In the case herein, the appellant was convicted of burglary and theft of property under $500. Burglary occurs when a person, "without the effective consent of the property owner: (1) enters a building other than a habitation not open to the public with the intent to commit a felony, theft or assault; . . . [or] (3) enters a building and commits or attempts to commit a felony, theft or assault. . . . Tenn. Code Ann. § 39-14-402. In order to convict the appellant of burglary, the State is not required to offer a witness who actually saw the appellant break and enter the burglarized premises. Ramsey v. State, 571 S.W.2d 822, 824 (Tenn. 1978). Further, unsatisfactorily explained possession of recently stolen property may be sufficient in and of itself to sustain a burglary conviction. See State v. Jones, 901 S.W.2d 393 (Tenn. 1995) (determining that evidence was sufficient to convict the defendant of burglary where the defendant was found in possession of a VCR wrapped in a white garbage bag shortly after homeowner discovered both the bag and the VCR missing from his condominium where a patio door had been broken and the defendant's roommate informed police that the defendant did not own the VCR).

Theft of property is committed when a person "knowingly obtains or exercises control over the property of another without the owner's effective consent" and with the "intent to deprive the owner of the property." Tenn. Code Ann. § 39-14-103.

We determine that the evidence herein was sufficient to support the appellant's convictions. The testimony established that the appellant visited Mr. Haynes's rental property to inquire about a job around the time of the burglary. The air compressor and light stand were kept inside the residence that the appellant visited. In other words, in order to gain possession of the light stand and air compressor, the appellant would have had to break into the residence. The appellant was found in possession of the stolen air compressor and light stand a few days later. When asked to explain how he came into possession of the items, the appellant presented three (3) conflicting stories. The evidence, as presented, points the finger of guilt unerringly at the appellant. The jury could have properly inferred that the appellant was guilty of both burglary and theft of property. This issue is without merit.

Sentencing

Next, the appellant complains the he should have been granted an alternative sentence and that the trial court erred by running the sentences for the burglary and theft convictions consecutively. The only argument the appellant advances is that the sentences "should have been run concurrently to each other since the Burglary and Theft were out of a common scheme, design, and criminal episode." The State responds that the trial court correctly sentenced the appellant.

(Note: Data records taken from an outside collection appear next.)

(** ** Translation to engine rules *)

Inductive rule_error :=
| RequiresParams (s : Strategy)
| UnknownStrategy (s : Strategy)
| BadJSON (text : raw_json)
| AtKey (key : string) (e : rule_error)
| EnumHub (e : rule_error)
| EnumSpoke (e : rule_error)
| FromLabelJSON
| NestedRules (e : rule_error)
| AtBranch (i : nat) (hubBranch : string) (e : rule_error)
| AtRule (i : nat) (s : Strategy) (e : rule_error)
| AtWhen (i : nat) (s : Strategy) (e : rule_error)
| AtSpoke (version : string) (e : rule_error).

Definition orDefault (v def : string) : string := if bool_decide (v = "") then def else v.

Definition jsonToAny (j : raw_json) : res rule_error value :=
  if bool_decide (j = "") then Ok VNull
  else match json_Unmarshal j with Some v => Ok v | None => Err (BadJSON j) end.

Definition parsePaths (paths : list string) : list FieldPath := ParsePath <$> paths.
Definition parsePathMap (m : gmap string string) : gmap string FieldPath := ParsePath <$> m.

Definition convertWhen (w : option RuleWhen) : res rule_error (option Rules.RuleWhen) :=
  match w with
  | None => Ok None
  | Some w =>
      eq ← jsonToAny (awhEquals w);
      Ok (Some {| whPath := ParsePath (awhPath w); whEquals := eq |})
  end.

Definition convertPatchOps (ops : list JSONPatchOp) : res rule_error (list Rules.JSONPatchOp) :=
  res_mapM (λ o,
    v ← (match ajpValue o with Some v => jsonToAny v | None => Ok VNull end);
    Ok {| jpOp := ajpOp o; jpPath := ajpPath o; jpFrom := ajpFrom o; jpValue := v |}) ops.

Definition convert_mapping (m : EnumValueMapping) : res rule_error Rules.EnumValueMapping :=
  h ← res_wrap EnumHub (jsonToAny (aemHub m));
  s ← res_wrap EnumSpoke (jsonToAny (aemSpoke m));
  Ok {| emHub := h; emSpoke := s |}.

Section convert_rules.
Context `{RO : RangeOrder}.

(** The keys in the order of the [range] loop: it decides which error is
    returned. *)
Definition jsonMapToAny (m : gmap string raw_json) : res rule_error obj :=
  list_to_map <$> res_mapM (λ '(k, j), v ← res_wrap (AtKey k) (jsonToAny j); Ok (k, v)) (range m).

(** [convertParams] on the container, unit and expression strategies; [branches] are the
    translated rules of each branch. *)
Definition convert_container (p : rule_pointer) (branches : list (res rule_error (list Rule)))
    : res rule_error RuleParams :=
  match p with
  | PtrArrayToMapByKey p =>
      Ok (PArrayToMapByKey {| amHubPath := ParsePath (aamHubPath p); amSpokePath := ParsePath (aamSpokePath p);
                              amKeyField := aamKeyField p |})
  | PtrMapToArrayByKey p =>
      Ok (PMapToArrayByKey {| maHubPath := ParsePath (amaHubPath p); maSpokePath := ParsePath (amaSpokePath p);
                              maKeyField := amaKeyField p |})
  | PtrNumericScale p =>
      Ok (PNumericScale {| nsHubPath := ParsePath (ansHubPath p); nsSpokePath := ParsePath (ansSpokePath p);
                           nsFactor := ansFactor p |})
  | PtrListJoin p =>
      Ok (PListJoin {| ljHubPath := ParsePath (aljHubPath p); ljSpokePath := ParsePath (aljSpokePath p);
                       ljSeparator := aljSeparator p |})
  | PtrListSplit p =>
      Ok (PListSplit {| lsHubPath := ParsePath (alsHubPath p); lsSpokePath := ParsePath (alsSpokePath p);
                        lsSeparator := alsSeparator p |})
  | PtrQuantity p =>
      Ok (PQuantity {| quHubPath := ParsePath (aquHubPath p); quSpokePath := ParsePath (aquSpokePath p) |})
  | PtrDuration p =>
      Ok (PDuration {| duHubPath := ParsePath (aduHubPath p); duSpokePath := ParsePath (aduSpokePath p) |})
  | PtrMapKeyRename p =>
      Ok (PMapKeyRename {| mrHubPath := ParsePath (amrHubPath p); mrSpokePath := ParsePath (amrSpokePath p);
                           mrRenames := amrRenames p |})
  | PtrBranchMap p =>
      bs ← res_mapM (λ '(i, (b, nested)),
             rules ← res_wrap (AtBranch i (abrHubBranch b)) nested;
             Ok (mkBranch (abrHubBranch b) (abrSpokeBranch b) (abrHubDiscriminatorValue b)
                   (abrSpokeDiscriminatorValue b) rules))
           (imap pair (zip (abmBranches p) branches));
      Ok (PBranchMap (ParsePath (abmHubPath p)) (ParsePath (abmSpokePath p)) (abmDiscriminator p) bs)
  | PtrCEL p =>
      Ok (PCEL {| ceHubPaths := parsePaths (aceHubPaths p); ceSpokePaths := parsePaths (aceSpokePaths p);
                  ceHubToSpoke := aceHubToSpoke p; ceSpokeToHub := aceSpokeToHub p |})
  | _ => Err (UnknownStrategy (pointer_strategy p))
  end.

"When reviewing sentencing issues . . ., the appellate court shall conduct a de novo review on the record of such issues. Such review shall be conducted with a presumption that the determinations made by the court from which the appeal is taken are correct." Tenn. Code Ann. § 40-35-401(d). "However, the presumption of correctness which accompanies the trial court's action is conditioned upon the affirmative showing in the record that the trial court considered the sentencing principles and all relevant facts and circumstances." State v. Ashby, 823 S.W.2d 166, 169 (Tenn. 1991). In conducting our review, we must consider the defendant's potential for rehabilitation, the trial and sentencing hearing evidence, the pre-sentence report, the sentencing principles, sentencing alternative arguments, the nature and character of the offense, the enhancing and mitigating factors, and the defendant's statements. Tenn. Code Ann. §§ 40-35-103(5) -210(b); Ashby, 823 S.W.2d at 169. We are to also recognize that the defendant bears "the burden of demonstrating that the sentence is improper." Ashby, 823 S.W.2d at 169.

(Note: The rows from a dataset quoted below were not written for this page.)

(** [InvertRule] on one pointer; [nested] are the inverted rules of a ForEach. *)
Definition invert_pointer (p : rule_pointer) (nested : res rehub_error (list ConversionRule))
    : res rehub_error rule_pointer :=
  match p with
  | PtrFieldRename p =>
      Ok (PtrFieldRename {| afrHubPath := afrSpokePath p; afrSpokePath := afrHubPath p |})
  | PtrScalarToObject p =>
      Ok (PtrObjectToScalar {| aosHubPath := asoSpokePath p; aosSpokePath := asoHubPath p;
                               aosKey := asoKey p; aosDefaultsForOtherKeys := asoDefaultsForOtherKeys p |})
  | PtrObjectToScalar p =>
      Ok (PtrScalarToObject {| asoHubPath := aosSpokePath p; asoSpokePath := aosHubPath p;
                               asoKey := aosKey p; asoDefaultsForOtherKeys := aosDefaultsForOtherKeys p |})
  | PtrSingletonArrayToObject p =>
      Ok (PtrObjectToSingletonArray {| aoaHubPath := asaSpokePath p; aoaSpokePath := asaHubPath p |})
  | PtrObjectToSingletonArray p =>
      Ok (PtrSingletonArrayToObject {| asaHubPath := aoaSpokePath p; asaSpokePath := aoaHubPath p |})
  | PtrFieldsToMap p =>
      Ok (PtrMapToFields {| amfHubMapPath := afmSpokeMapPath p; amfSpokePaths := afmHubPaths p;
                            amfKeyNames := invertKeyNames (afmHubPaths p) (afmKeyNames p);
                            amfOnUnknownHubKey := afmOnUnknownSpokeKey p |})
  | PtrMapToFields p =>
      Ok (PtrFieldsToMap {| afmHubPaths := amfSpokePaths p; afmSpokeMapPath := amfHubMapPath p;
                            afmKeyNames := invertKeyNames (amfSpokePaths p) (amfKeyNames p);
                            afmOnUnknownSpokeKey := amfOnUnknownHubKey p |})
  | PtrToAnnotation p =>
      Ok (PtrFromAnnotation {| armSpokePath := atmHubPath p; armKey := atmKey p;
                               armSerialization := atmSerialization p; armStashOnReverse := atmRestoreOnReverse p |})
  | PtrToLabel p =>
      if bool_decide (atmSerialization p = "JSON") then Err ToLabelJSON
      else Ok (PtrFromLabel {| aflSpokePath := atmHubPath p; aflKey := atmKey p;
                               aflSerialization := if bool_decide (atmSerialization p = "") then "String"
                                                   else atmSerialization p;
                               aflStashOnReverse := atmRestoreOnReverse p |})
  | PtrFromAnnotation p =>
      Ok (PtrToAnnotation {| atmHubPath := armSpokePath p; atmKey := armKey p;
                             atmSerialization := armSerialization p; atmRestoreOnReverse := armStashOnReverse p |})
  | PtrFromLabel p =>
      Ok (PtrToLabel {| atmHubPath := aflSpokePath p; atmKey := aflKey p;
                        atmSerialization := aflSerialization p; atmRestoreOnReverse := aflStashOnReverse p |})
  | PtrEnumRemap p =>
      Ok (PtrEnumRemap {| aerPath := aerPath p;
                          aerMapping := (λ m, {| aemHub := aemSpoke m; aemSpoke := aemHub m |}) <$> aerMapping p;
                          aerOnUnmappedHubValue := aerOnUnmappedSpokeValue p;
                          aerOnUnmappedSpokeValue := aerOnUnmappedHubValue p |})
  | PtrDefaultValue p =>
      Ok (PtrDefaultValue {| advPath := advPath p; advExistsOn := flipSide (advExistsOn p); advDefault := advDefault p |})
  | PtrConstant p =>
      Ok (PtrConstant {| acnPath := acnPath p; acnExistsOn := flipSide (acnExistsOn p); acnValue := acnValue p |})
  | PtrDelete p =>
      Ok (PtrDelete {| adlPath := adlPath p; adlExistsOn := flipSide (adlExistsOn p) |})
  | PtrJSONPatch p =>
      Ok (PtrJSONPatch {| ajpHubToSpoke := ajpSpokeToHub p; ajpSpokeToHub := ajpHubToSpoke p;
                          ajpLosslessOverride := ajpLosslessOverride p |})
  | PtrForEach p =>
      rules ← nested;
      Ok (PtrForEach {| afeHubItemsPath := afeSpokeItemsPath p; afeSpokeItemsPath := afeHubItemsPath p;
                        afeRules := rules |})
  | _ => invert_scalar p
  end.

(** The switch: the inverted rule keeps the acknowledgement, reason and when. *)
Definition invert_selected (r : ConversionRule) (nested : res rehub_error (list ConversionRule))
    : res rehub_error ConversionRule :=
  match selected r with
  | None => Err (Unsupported (crStrategy r))
  | Some None => if bool_decide (crStrategy r = StrategyBranchMap) then Err (Unsupported StrategyBranchMap)
                 else Err (MissingParams (crStrategy r))
  | Some (Some p) =>
      p' ← invert_pointer p nested;
      Ok (rule_of p' (crAcknowledgeLossy r) (crReason r) (crWhen r))
  end.

Fixpoint InvertRule (r : ConversionRule) : res rehub_error ConversionRule :=
  let invert_nested :=
    fix go (i : nat) (rules : list ConversionRule) : res rehub_error (list ConversionRule) :=
      match rules with
      | [] => Ok []
      | r :: rules => inv ← res_wrap (InForEach i) (InvertRule r); rest ← go (S i) rules; Ok (inv :: rest)
      end in
  invert_selected r (match crForEach r with Some fe => invert_nested 0 (afeRules fe) | None => Ok [] end).

(** A loop over rules that numbers the one that fails. *)
Definition each_rule {A} (f : ConversionRule → res rehub_error A) (rules : list ConversionRule)
    : res rehub_error (list A) :=
  res_mapM (λ '(i, r), res_wrap (InRules i) (f r)) (imap pair rules).

Definition InvertRules : list ConversionRule → res rehub_error (list ConversionRule) := each_rule InvertRule.

(** ** The hub path map *)

(** [hubSpokePathPairs] for one pointer: old hub path, promoted path. *)
Definition pointer_pairs (p : rule_pointer) : res rehub_error (list (string * string)) :=
  match p with
  | PtrFieldRename p => Ok [(afrHubPath p, afrSpokePath p)]
  | PtrScalarToObject p => Ok [(asoHubPath p, asoSpokePath p)]
  | PtrObjectToScalar p => Ok [(aosHubPath p, aosSpokePath p)]
  | PtrSingletonArrayToObject p => Ok [(asaHubPath p, asaSpokePath p)]
  | PtrObjectToSingletonArray p => Ok [(aoaHubPath p, aoaSpokePath p)]
  | PtrTypeCoerce p => Ok [(atcPath p, atcPath p)]
  | PtrEnumRemap p => Ok [(aerPath p, aerPath p)]
  | PtrNumericScale p => Ok [(ansHubPath p, ansSpokePath p)]
  | PtrListJoin p => Ok [(aljHubPath p, aljSpokePath p)]
  | PtrListSplit p => Ok [(alsHubPath p, alsSpokePath p)]
  | PtrQuantity p => Ok [(aquHubPath p, aquSpokePath p)]
  | PtrDuration p => Ok [(aduHubPath p, aduSpokePath p)]
  | PtrMapKeyRename p => Ok [(amrHubPath p, amrSpokePath p)]
  | PtrArrayToMapByKey p => Ok [(aamHubPath p, aamSpokePath p)]
  | PtrMapToArrayByKey p => Ok [(amaHubPath p, amaSpokePath p)]
  | PtrScalarToFields p => Ok [(asfHubPath p, asfHubPath p)]
  | PtrFieldsToScalar p => Ok ((λ '(_, hp), (hp, hp)) <$> range (afsHubFields p))
  | PtrFieldsToMap p => Ok ((λ hp, (hp, hp)) <$> afmHubPaths p)
  | PtrMapToFields p => Ok [(amfHubMapPath p, amfHubMapPath p)]
  | PtrForEach p => Ok [(afeHubItemsPath p, afeSpokeItemsPath p)]
  | PtrToAnnotation _ | PtrToLabel _ | PtrFromAnnotation _ | PtrFromLabel _
  | PtrDefaultValue _ | PtrConstant _ | PtrDelete _ => Ok []
  | PtrCEL _ => Err (NoHubPaths StrategyCEL)
  | PtrJSONPatch _ => Err (NoHubPaths StrategyJSONPatch)
  | PtrBranchMap _ => Err (Unsupported StrategyBranchMap)
  end.
(* ===== verification/RehubTheory.v ===== *)
(** What inverting rules does to the operations compiled from them.

    [answers m a K] says that the resolver [m] returns [a] and claims exactly the
    keys [K], whatever was claimed before.  Every resolver has such an answer; an
    inverted rule's, with the two schemas exchanged, is the original's mirrored. *)
From S2P Require Import Prelude Float64 Value Json Duration Path Schema Rules Coerce Passthrough Ops Convert Diagnostics Compile CompileTheory Api Rehub.

(** ** Answers *)

Definition claims : Type := side → gset string.
Definition no_claims : claims := λ _, ∅.
Definition on (sd : side) (X : gset string) : claims := λ sd', if decide (sd' = sd) then X else ∅.
Definition join_claims (K L : claims) : claims := λ sd, K sd ∪ L sd.
Definition all_claims {A} (K : A → claims) (l : list A) : claims := λ sd, ⋃ ((λ a, K a sd) <$> l).

Definition answers {A} (m : rs A) (a : A) (K : claims) : Prop :=
  ∀ s, (m s).1 = a ∧ ∀ sd, claimed sd (m s).2 = K sd ∪ claimed sd s.

Lemma answers_ret {A} (a : A) : answers (mret a) a no_claims.
Proof. intros s. split; [done|]. intros sd. set_solver. Qed.

Lemma answers_bind {A B} (m : rs A) (f : A → rs B) a b K L :
  answers m a K → answers (f a) b L → answers (m ≫= f) b (join_claims K L).
Proof.
  intros Hm Hf s. rewrite rs_bind_eq. destruct (Hm s) as [-> Hk], (Hf (m s).2) as [Hb Hl].
  split; [done|]. intros sd. rewrite Hl, Hk. set_solver.
Qed.

Lemma answers_tell d : answers (tell d) () no_claims.
Proof. intros s. split; [done|]. intros []; set_solver. Qed.
Lemma answers_tell_all ds : answers (tell_all ds) () no_claims.
Proof. intros s. split; [done|]. intros []; set_solver. Qed.
Lemma answers_fail idx name m : answers (fail idx name m) () no_claims.
Proof. apply answers_tell. Qed.
Lemma answers_warn idx name m : answers (warn idx name m) () no_claims.
Proof. apply answers_tell. Qed.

Turning more specifically to the facts of this case, the defendant was convicted of burglary and theft of property. Since burglary is a Class D felony, the range of punishment is not less than two (2) nor more than twelve (12) years. Tenn. Code Ann. § 40-35-111. Undisputably, this defendant was a Range II offender; thus, the range of punishment for the appellant was not less than four (4) nor more than eight (8) years. The trial court should consider, but is not bound by, the advisory sentencing guidelines, which suggest that "the minimum sentence within the range of punishment is the sentence which should be imposed because the general assembly set the minimum length of sentence for each felony class to reflect the relative seriousness of each criminal offense in the felony classifications." Tenn. Code Ann. § 40-35-210(c)(1).

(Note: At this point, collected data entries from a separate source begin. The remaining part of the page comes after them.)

Lemma method_lock t s p s' p' : method_step t s p s' p' →
  match stLocked s' with
  | Some t' => stLocked s = Some t' ∧ (holds p → holds p') ∨ t' = t ∧ holds p'
  | None => True
  end.
Proof. intros Hs; destruct Hs; cbn; destruct (stLocked s); auto. Qed.

Lemma holder_inside_step m e m' : machine_step m e m' → holder_inside m → holder_inside m'.
Proof.
  intros Hs Hi t'. destruct Hs as [s ts t c Hn Hc|s ts t k e l Hn Hl|s s' ts t p p' Ht Hm|s ts t r Ht]; cbn; intros Hl'.
  - destruct (Hi t' Hl') as (q & Hq & ?). exists q. split; [|done]. cbn in Hq. rewrite lookup_insert_ne; [done|congruence].
  - destruct (Hi t' Hl') as (q & Hq & ?). exists q. split; [|done]. cbn in Hq. rewrite lookup_insert_ne; [done|congruence].
  - apply method_lock in Hm. rewrite Hl' in Hm. destruct Hm as [[Hlk Hh]|[-> Hh]]; [|exists p'; by rewrite lookup_insert_eq].
    destruct (Hi t' Hlk) as (q & Hq & Hhq). cbn in Hq. destruct (decide (t = t')) as [<-|Hne].
    + exists p'. rewrite lookup_insert_eq. rewrite Ht in Hq. injection Hq as ->. auto.
    + exists q. by rewrite lookup_insert_ne.
  - destruct (Hi t' Hl') as (q & Hq & Hh). cbn in Hq. exists q. split; [|done]. rewrite lookup_delete_ne; [done|].
    intros ->. rewrite Ht in Hq. injection Hq as <-. done.
Qed.

Lemma run_inv {S} (step : S → event → S → Prop) (P : S → Prop) s tr s' :
  (∀ s e s', step s e s' → P s → P s') → run step s tr s' → P s → P s'.
Proof. intros Hstep Hrun. induction Hrun; eauto. Qed.

(** The goroutine can take a step of its own: inside the method, or return. *)
Definition can_step (t : nat) (s : store) (p : pc) : Prop :=
  (∃ s' p', method_step t s p s' p') ∨ ∃ r, p = Returning r.

Lemma fresh_lookup {A} (m : gmap loc A) : ∃ l, m !! l = None.
Proof. exists (fresh (dom m)). apply not_elem_of_dom, is_fresh. Qed.

Lemma copying_can_step t s a c next todo :
  thread_ok s t (Copying c next todo) a → can_step t s (Copying c next todo).
Proof.
  intros ((_ & Hw & _) & past & _ & Hn). left. destruct todo as [|[k v] todo]; [|do 2 eexists; by eapply m_copy].
  destruct c; try done.
  - do 2 eexists. by eapply m_set.
  - destruct (fresh_lookup (stEntries s)) as [l Hl]. do 2 eexists. by eapply (m_record _ _ _ _ 0).
  - do 2 eexists. apply m_removed.
Qed.

Lemma inside_can_step t s p a : store_ok s → thread_ok s t p a → (∀ c, p = Started c → is_writer c = false) →
  can_step t s p.
Proof.
  intros [Hc [mm Hpub]] Hok Hns. destruct p as [c|c|c old|c next todo|c next| |c m|m out todo|r];
    try (by eapply copying_can_step); cbn in Hok.
  - left. do 2 eexists. apply m_read. by apply Hns.
  - left. do 2 eexists. apply m_load.
  - left. destruct Hok as [_ ->], (fresh_lookup (stMaps s)) as [l Hl].
    destruct c as [k|k e|k msg|k| |]; try (by do 2 eexists; eapply m_make; [done..|]).
    destruct (mm !! k) eqn:E; [|do 2 eexists; by eapply m_absent].
    do 2 eexists. eapply m_make; [done..| |done]. intros k' [= <-]. by eexists.
  - left. do 2 eexists. apply m_store.
  - left. do 2 eexists. apply m_unlock.
  - left. destruct Hok as (Hw & mm' & Hm & _), (fresh_lookup (stMaps s)) as [l Hl]. destruct c; try done.
    + do 2 eexists. by eapply m_get.
    + do 2 eexists. by eapply m_snap_make.
    + do 2 eexists. by eapply m_len.
  - left. destruct Hok as (mm' & past & _ & _ & Ho & _). destruct todo as [|[k v] todo].
    + do 2 eexists. apply m_snap_done.
    + do 2 eexists. by eapply m_snap_copy.
  - right. by eexists.
Qed.

(** Where a goroutine is, as a number that decreases with every step but the
    iterations of a loop, which shorten the list of pairs left. *)
Definition stage (p : pc) : nat * nat :=
  match p with
  | Started _ => (7, 0) | Locked _ => (6, 0) | Loaded _ _ => (5, 0) | Copying _ _ todo => (4, length todo)
  | Written _ _ => (3, 0) | Unlocking => (2, 0)
  | Reading _ _ => (6, 0) | Snapping _ _ todo => (5, length todo) | Returning _ => (0, 0)
  end.

Definition later (p' p : pc) : Prop := ∃ t s s', method_step t s p s' p'.

Lemma later_well_founded : well_founded later.
Proof.
  apply (wf_projected (slexprod _ _ lt lt) stage); [|by apply wf_slexprod; apply lt_wf].
  intros p' p (t & s & s' & Hs). destruct Hs; cbn; try (by left; lia); right; lia.
Qed.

In balancing these concerns, a trial court should start at the presumptive sentence, enhance the sentence within the range for existing enhancement factors, and then reduce the sentence within the range for existing mitigating factors. Tenn. Code Ann. § 40-35-210(e). No particular weight for each factor is prescribed by the statute. See State v. Santiago, 914 S.W.2d 116, 125 (Tenn.Crim.App. 1995). The weight given to each factor is left to the discretion of the trial court as long as it comports with the sentencing principles and purposes of our code and as long as its findings are supported by the record. Id.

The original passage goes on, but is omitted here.